Nothing below is to be printed except the lines between the line holding "rewrite bool_decide_eq_false_2 by" and the line holding "(** A worker takes the oldest queued task. *)", inclusive, each exactly as it appears.
▼
(** ** The invariant *)

(** The operand of an instruction in a program of [n] instructions and [m] constants. *)
Definition operand_ok (n m : Z) (i : AivmInstruction) : Prop :=
  is_int64 (operand_int i) /\
  match opcode i with
  | AIVM_OP_JUMP | AIVM_OP_JUMP_IF_FALSE | AIVM_OP_CALL => 0 <= operand_int i <= n
  | AIVM_OP_CONST => 0 <= operand_int i < m
  | AIVM_OP_LOAD_LOCAL | AIVM_OP_STORE_LOCAL => 0 <= operand_int i < SIMPLE_MAX_LOCALS
  | _ => True
  end.

Record code_ok (p : AivmProgram) : Prop := {
  code_count : instruction_count p = zlen (instruction_store p);
  code_capacity : instruction_capacity p = AIVM_PROGRAM_INLINE_INSTRUCTIONS;
  code_room : instruction_count p <= AIVM_PROGRAM_INLINE_INSTRUCTIONS;
  code_operands : Forall (operand_ok (instruction_count p) (constant_count p)) (instruction_store p);
  const_count : constant_count p = zlen (constant_store p);
  const_capacity : constant_capacity p = AIVM_PROGRAM_INLINE_CONSTANTS;
  const_room : constant_count p <= AIVM_PROGRAM_INLINE_CONSTANTS;
  const_valid : Forall (constant_ok p) (constant_store p);
  text_bytes : bytes_ok (string_storage p);
  text_room : zlen (string_storage p) <= AIVM_PROGRAM_MAX_STRING_BYTES;
  text_total : total string_need (map (spec_of p) (constant_store p)) <= zlen (string_storage p);
  no_bytes : bytes_storage p = [] /\ total bytes_need (map (spec_of p) (constant_store p)) = 0 }.

(** What the sources give the compiler consists of bytes. *)
Definition view_ok (v : SimpleNodeView) : Prop := bytes_ok (kind v) /\ bytes_ok (attrs v) /\ bytes_ok (body v).

Definition fn_ok (n : Z) (f : SimpleFnDef) : Prop :=
  bytes_ok (fn_name f) /\ bytes_ok (fn_body f) /\ bytes_ok (params_raw f) /\ 0 <= entry_ip f <= n.

Definition op_at (p : AivmProgram) (ip : Z) : option AivmOpcode := opcode <$> zget (instruction_store p) ip.

(** The targets that are filled in later are those of jumps and calls. *)
Definition frame_ok (p : AivmProgram) (f : SimpleLoopFrame) : Prop :=
  0 <= start_ip f <= instruction_count p /\
  Forall (fun ip => op_at p ip = Some AIVM_OP_JUMP) (break_sites f) /\
  Forall (fun ip => op_at p ip = Some AIVM_OP_JUMP) (continue_sites f).

Definition slots_ok (locals : list (list Z * Z)) : Prop :=
  zlen locals <= SIMPLE_MAX_LOCALS /\ forall i l, locals !! i = Some l -> l.2 = Z.of_nat i.

Record context_ok (c : SimpleCompileContext) : Prop := {
  ctx_code : code_ok (ctx_program c);
  ctx_funcs : Forall (fn_ok (instruction_count (ctx_program c))) (funcs c);
  ctx_frames : Forall (frame_ok (ctx_program c)) (loop_frames c);
  ctx_fixups : Forall (fun f => op_at (ctx_program c) (fixup_instruction f) = Some AIVM_OP_CALL) (fixups c);
  ctx_fixups_room : zlen (fixups c) <= SIMPLE_MAX_FIXUPS;
  ctx_slots : slots_ok (ctx_locals c) }.

(** What a compilation leaves as it was: code is only added, and functions, sources and
    enclosing loops stay. *)
Definition fn_key (f : SimpleFnDef) := (fn_name f, params_raw f, fn_body f, source_index f).
(** ** The program *)

(** The context once the sources have been collected. *)
Record ready (c : SimpleCompileContext) : Prop := {
  ready_funcs : Forall (fn_ok 0) (funcs c);
  ready_loops : loop_frames c = [];
  ready_fixups : fixups c = [];
  ready_locals : ctx_locals c = [] }.

Lemma empty_code_ok : code_ok empty_program.
Proof. constructor; try done; constructor. Qed.

Lemma ready_context c : ready c -> context_ok (Compiler.set_program empty_program c).
Proof.
  intros [H1 H2 H3 H4]. constructor; cbn; rewrite ?H2, ?H3, ?H4; try done. apply empty_code_ok.
Qed.

Lemma argv_safe : safe (get! idx := simple_add_string_const (byte_str "sys.process.args") in
  run! simple_emit_instruction AIVM_OP_CONST idx in simple_emit_instruction AIVM_OP_CALL_SYS 0) any.
Proof.
  eapply safe_bind; [apply add_string_safe, bytes_of_string_ok|]. intros i c c' _ Hc' _ Hi.
  eapply keepsC_bind; [by apply emit_const|]. intros _ c1 Hc1 _ _. by apply emit_safe.
Qed.

(** From the bootstrap call on. *)
Lemma bootstrap_keeps entry_index c : context_ok c -> 0 <= entry_index < zlen (funcs c) ->
  keeps (get! bootstrap_call_ip := current_ip in
    run! or_fail (run! simple_emit_instruction AIVM_OP_CALL 0 in simple_emit_instruction AIVM_OP_HALT 0)
           "graph compile: failed emitting bootstrap call/halt" [] in
    run! simple_compile_fn_by_index entry_index in
    get! c' := getC in
    get! entry' := some_or (zget (funcs c') entry_index) wrong in
    run! patch_operand bootstrap_call_ip (entry_ip entry') in
    run! resolve_fixups (S (Z.to_nat SIMPLE_MAX_FIXUPS)) 0 in
    get! c'' := getC in
    if instruction_count (ctx_program c'') =? 0 then simple_fail "graph compile: produced empty program" else ret tt)
  (fun _ c' => 0 < instruction_count (ctx_program c')) c.
Proof.
  intros Hc Hi. eapply keepsC_bind; [by apply keeps_ip|]. intros ? ? _ _ [-> ->].
  eapply keepsC_bind with (R := fun _ c' => op_at (ctx_program c') (instruction_count (ctx_program c)) = Some AIVM_OP_CALL).
  { apply keeps_or_fail. eapply keepsC_bind; [by apply emits_zero; [listed|]|]. cbn beta. intros _ c1 Hc1 _ O1.
    eapply keeps_weaken; [by apply emit_safe|]. intros _ c2 _ G2 _. by eapply op_at_extends; [apply G2|]. }
  cbn beta. intros _ c1 Hc1 G1 O1. eapply keepsC_bind; [apply compile_fn_keeps; [done|by rewrite (funcs_length c c1)]|].
  intros _ c2 Hc2 G2 _. eapply keepsC_bind; [by apply keepsC_get|]. intros ? ? _ _ [-> ->].
  destruct (fn_at c2 entry_index Hc2) as (f & -> & _ & _ & _ & He); [by rewrite (funcs_length c c2) by by etrans|]. cbn [some_or].
  eapply keepsC_bind; [by apply (keepsC_ret f (fun g c' => g = f /\ c' = c2))|]. intros ? ? _ _ [-> ->].
  eapply keepsC_bind; [eapply (patch_keeps AIVM_OP_CALL); [done| |listed|done]|].
  { eapply op_at_extends; [apply G2|done]. }
  intros _ c3 Hc3 G3 _. eapply keepsC_bind; [by apply resolve_keeps|]. intros _ c4 Hc4 G4 _.
  eapply keepsC_bind; [by apply keepsC_get|]. intros ? ? _ _ [-> ->].
  destruct (Z.eqb_spec (instruction_count (ctx_program c4)) 0); [done|]. apply keepsC_ret; [done|].
  pose proof (count_nonneg c4 Hc4). lia.
Qed.
(** What is compiled can be written, loaded and has operands in range. *)
Lemma built_loads depth path u c host_alloc tick :
  (forall t n, host_alloc t n = true) -> parse_simple_program_graph_to_program_file depth path = Done u c ->
  exists bytes p' tick', write_program_as_aibc1 (ctx_program c) = Some (Some bytes) /\
    aivm_program_load_aibc1 host_alloc (Some bytes) tick = Some (p', AIVM_PROGRAM_OK, 0, tick') /\
    same_program (ctx_program c) p' /\
    Forall (operand_ok (instruction_count p') (constant_count p')) (instruction_store p').
Proof.
  intros Halloc Hb. pose proof (build_runs True (fun _ => 0%nat) depth path (or_introl I) (or_introl I)) as Hr. rewrite Hb in Hr.
  destruct Hr as [Hc Hpos]. pose proof (ctx_code c Hc) as Hp.
  destruct (written_loads host_alloc tick (ctx_program c) Halloc (code_storable _ Hp Hpos)) as (bytes & p' & t & H1 & H2 & H3).
  exists bytes, p', t. split_and!; try done. destruct H3 as (-> & -> & -> & _). apply (code_operands _ Hp).
Qed.

(** C33: a program that has been compiled from source files can be written and loaded, and
    its code is well-formed: every jump and call leads to an instruction of the program or
    to its end, every constant and every local an instruction names exists.  The sources
    may hold any bytes; the operands are those the loader finds in the written file. *)
Theorem compiled_program_loads depth path u c host_alloc tick :
  (forall t n, host_alloc t n = true) -> parse_simple_program_graph_to_program_file depth path = Done u c ->
  exists bytes p' tick', write_program_as_aibc1 (ctx_program c) = Some (Some bytes) /\
    aivm_program_load_aibc1 host_alloc (Some bytes) tick = Some (p', AIVM_PROGRAM_OK, 0, tick') /\
    same_program (ctx_program c) p' /\
    Forall (operand_ok (instruction_count p') (constant_count p')) (instruction_store p').
Proof. apply built_loads. Qed.
Lemma steps_trans s1 s2 s3 : steps exec s1 s2 -> steps exec s2 s3 -> steps exec s1 s3.
Proof. induction 1 as [|s s' s'' H _ IH]; [done|]. intros H3. econstructor; [exact H|by apply IH]. Qed.

Lemma runs_trans ip1 st1 ip2 st2 ip3 st3 : runs_to ip1 st1 ip2 st2 -> runs_to ip2 st2 ip3 st3 -> runs_to ip1 st1 ip3 st3.
Proof.
  intros H1 H2 s Hs. destruct (H1 s Hs) as (s1 & S1 & P1). destruct (H2 s1 P1) as (s2 & S2 & P2). exists s2.
  split; [by eapply steps_trans|done].
Qed.

(** One instruction. *)
Lemma runs_op i m ip st ip' st' : 0 <= ip < instruction_count p -> ip' < instruction_count p -> zget (instruction_store p) ip = Some i ->
  control_op p i = Some m ->
  (forall s, at_point s0 ip st s -> exists s', m s = Ok tt s' /\ at_point s0 ip' st' s') -> runs_to ip st ip' st'.
Proof.
  intros Hip Hip' Hi Hc Hm s Hs. pose proof Hs as [R1 R2 R3 R4 R5].
  assert (Hb : at_point s0 ip st (begin_instruction i s)).
  { split; try done; [|by eapply stack_inv_view; [|exact R5]]. unfold rest_same in *. unfold begin_instruction. rewrite R1. by destruct s0. }
  destruct (Hm _ Hb) as (s' & E & P'). exists s'. split; [|done]. eapply steps_next; [|constructor].
  unfold aivm_step. assert (Hp : program s = Some p) by (rewrite R1; by destruct s0). rewrite Hp.
  rewrite bool_decide_eq_false_2 by (intros E0; rewrite E0 in Hi; unfold zget in Hi; by destruct (ip <? 0)).
  rewrite R4, R2. rewrite (proj2 (Z.leb_gt _ _)) by lia. rewrite Hi, (Hexec _ _ Hc), E. cbn [finish_instruction]. f_equal.
  unfold settle. rewrite (pt_ip _ _ _ _ P'). rewrite (proj2 (Z.leb_gt _ _)) by lia. by rewrite andb_false_r.
Qed.

(** *** Handlers *)

Lemma push_point v ip st s : at_point s0 ip st s -> zlen st < AIVM_VM_STACK_CAPACITY ->
  exists s', op_push v s = Ok tt s' /\ at_point s0 (ip + 1) (v :: st) s'.
Proof.
  intros [R1 R2 R3 R4 R5] Hroom. destruct (push_run v s R5) as (limit & Hl & Hlt & Hpush). unfold stack_count in *. rewrite R3 in *.
  rewrite (proj2 (Z.ltb_lt _ _)) in Hpush by done. unfold op_push, bind. rewrite Hpush. eexists. split; [reflexivity|].
  split; cbn; [|lia|done|done|].
  - unfold rest_same in *. rewrite R1. by destruct s0.
  - eapply stack_inv_view; [|apply (stack_inv_with s (v :: st) limit R5)]; [done|]. rewrite zlen_cons. lia.
Qed.

Lemma pop_point v st ip s : at_point s0 ip (v :: st) s -> exists s', aivm_stack_pop s = Ok v s' /\ at_point s0 ip st s'.
Proof.
  intros [R1 R2 R3 R4 R5]. unfold aivm_stack_pop, bind, get, modify, ret. rewrite R3. eexists. split; [reflexivity|].
  split; try done.
  - unfold rest_same in *. rewrite R1. by destruct s0.
  - pose proof (si_stack _ R5) as Hs. unfold stack_count in Hs. rewrite R3, zlen_cons in Hs.
    assert (E : set_stack st s = set_stack st (set_stack_limit (stack_limit s) s)) by by destruct s.
    rewrite E. apply stack_inv_with; [done|lia].
Qed.
(** A worker takes the oldest queued task. *)
Lemma take_ok c w i t : system_ok c -> workers c !! w = Some WAwake -> oldest (tasks (sched c)) i t ->
  system_ok (with_worker w (WRunning (submission_id t) (task_run t))
    (with_sched (put_task i (set_status AIVM_WORKER_TASK_RUNNING t) (sched c)) c)).
Proof.
  intros [Hcore Hsl Hwait] Hw (Hi & Hq & _). unfold is_queued in Hq. apply andb_true_iff in Hq as [Ho Hq].
  apply bool_decide_eq_true in Hq.
  destruct (worker_insert c w _ Hw (WRunning (submission_id t) (task_run t))) as (wrest & W1 & W2).
  destruct (slot_update _ i t (set_status AIVM_WORKER_TASK_RUNNING t) Hi) as (rest & E1 & E2).
  assert (Hnosleep : WAsleep ∉ workers c).
  { intros Hs. destruct (Hsl Hs) as [_ Hf]. rewrite Forall_forall in Hf.
    assert (Hin : t ∈ tasks (sched c)) by (by eapply list_elem_of_lookup_2). specialize (Hf t Hin).
    unfold is_queued in Hf. rewrite Ho, Hq in Hf. done. }
  split.
  - apply (put_status_core c i t AIVM_WORKER_TASK_RUNNING); try done.
    + unfold zlen. by rewrite length_insert.
    + rewrite W2, elem_of_cons. intros [?|Hin]; [done|]. rewrite W1. by right.
    + rewrite E2, running_cons, W2, running_workers_cons. unfold is_running. cbn [set_status task_status occupied submission_id task_run].
      rewrite Ho. cbn [andb bool_decide]. pose proof (co_running c Hcore) as Hr. rewrite E1, W1, running_cons, running_workers_cons in Hr.
      unfold is_running in Hr. rewrite Hq, Ho in Hr. cbn in Hr. rewrite Hr. done.
  - cbn [with_worker with_sched workers sched]. rewrite W2, elem_of_cons. intros [?|Hin]; [done|].
    exfalso. apply Hnosleep. rewrite W1. by right.
  - cbn [with_worker with_sched waiters sched put_task set_tasks tasks]. intros k Hk.
    apply (unfinished_put c i t); [apply Hcore|done| |by apply Hwait]. intros Hn. left. split; [exact Hn|done].
Qed.

(** A worker reports the end of its task, which is marked running under its number. *)
Lemma running_found c w id j : core_ok c -> workers c !! w = Some (WRunning id j) ->
  exists i t, find_task (tasks (sched c)) id = Some (i, t) /\ tasks (sched c) !! i = Some t /\ occupied t = true /\
    submission_id t = id /\ task_run t = j /\ task_status t = AIVM_WORKER_TASK_RUNNING.
Proof.
  intros Hcore Hw.
  assert (Hin : (id, j) ∈ running_tasks (tasks (sched c))).
  { rewrite (co_running c Hcore). unfold running_workers. apply list_elem_of_omap. exists (WRunning id j).
    split; [by eapply list_elem_of_lookup_2|done]. }
  unfold running_tasks in Hin. apply list_elem_of_omap in Hin as (t & Ht & E). destruct (is_running t) eqn:Hr; [|done].
  injection E as <- <-. unfold is_running in Hr. apply andb_true_iff in Hr as [Ho Hr]. apply bool_decide_eq_true in Hr.
  assert (Hn : named (submission_id t) t = true) by (by apply named_split).
  destruct (find_task (tasks (sched c)) (submission_id t)) as [[i u]|] eqn:Ef.
  - exists i, u. split; [done|]. apply find_task_Some in Ef as [Hi Hu]. split; [done|].
    assert (t = u) as <- by (eapply (named_unique (tasks (sched c)) (submission_id t)); try done;
      [apply Hcore|by eapply list_elem_of_lookup_2]). done.
  - apply find_task_None in Ef. destruct Ef. by eapply named_ids.
Qed.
▲
Answer box:
  rewrite bool_decide_eq_false_2 by (intros E0; rewrite E0 in Hi; unfold zget in Hi; by destruct (ip <? 0)).
  rewrite R4, R2. rewrite (proj2 (Z.leb_gt _ _)) by lia. rewrite Hi, (Hexec _ _ Hc), E. cbn [finish_instruction]. f_equal.
  unfold settle. rewrite (pt_ip _ _ _ _ P'). rewrite (proj2 (Z.leb_gt _ _)) by lia. by rewrite andb_false_r.
Qed.

(** *** Handlers *)

Lemma push_point v ip st s : at_point s0 ip st s -> zlen st < AIVM_VM_STACK_CAPACITY ->
  exists s', op_push v s = Ok tt s' /\ at_point s0 (ip + 1) (v :: st) s'.
Proof.
  intros [R1 R2 R3 R4 R5] Hroom. destruct (push_run v s R5) as (limit & Hl & Hlt & Hpush). unfold stack_count in *. rewrite R3 in *.
  rewrite (proj2 (Z.ltb_lt _ _)) in Hpush by done. unfold op_push, bind. rewrite Hpush. eexists. split; [reflexivity|].
  split; cbn; [|lia|done|done|].
  - unfold rest_same in *. rewrite R1. by destruct s0.
  - eapply stack_inv_view; [|apply (stack_inv_with s (v :: st) limit R5)]; [done|]. rewrite zlen_cons. lia.
Qed.

Lemma pop_point v st ip s : at_point s0 ip (v :: st) s -> exists s', aivm_stack_pop s = Ok v s' /\ at_point s0 ip st s'.
Proof.
  intros [R1 R2 R3 R4 R5]. unfold aivm_stack_pop, bind, get, modify, ret. rewrite R3. eexists. split; [reflexivity|].
  split; try done.
  - unfold rest_same in *. rewrite R1. by destruct s0.
  - pose proof (si_stack _ R5) as Hs. unfold stack_count in Hs. rewrite R3, zlen_cons in Hs.
    assert (E : set_stack st s = set_stack st (set_stack_limit (stack_limit s) s)) by by destruct s.
    rewrite E. apply stack_inv_with; [done|lia].
Qed.
(** A worker takes the oldest queued task. *)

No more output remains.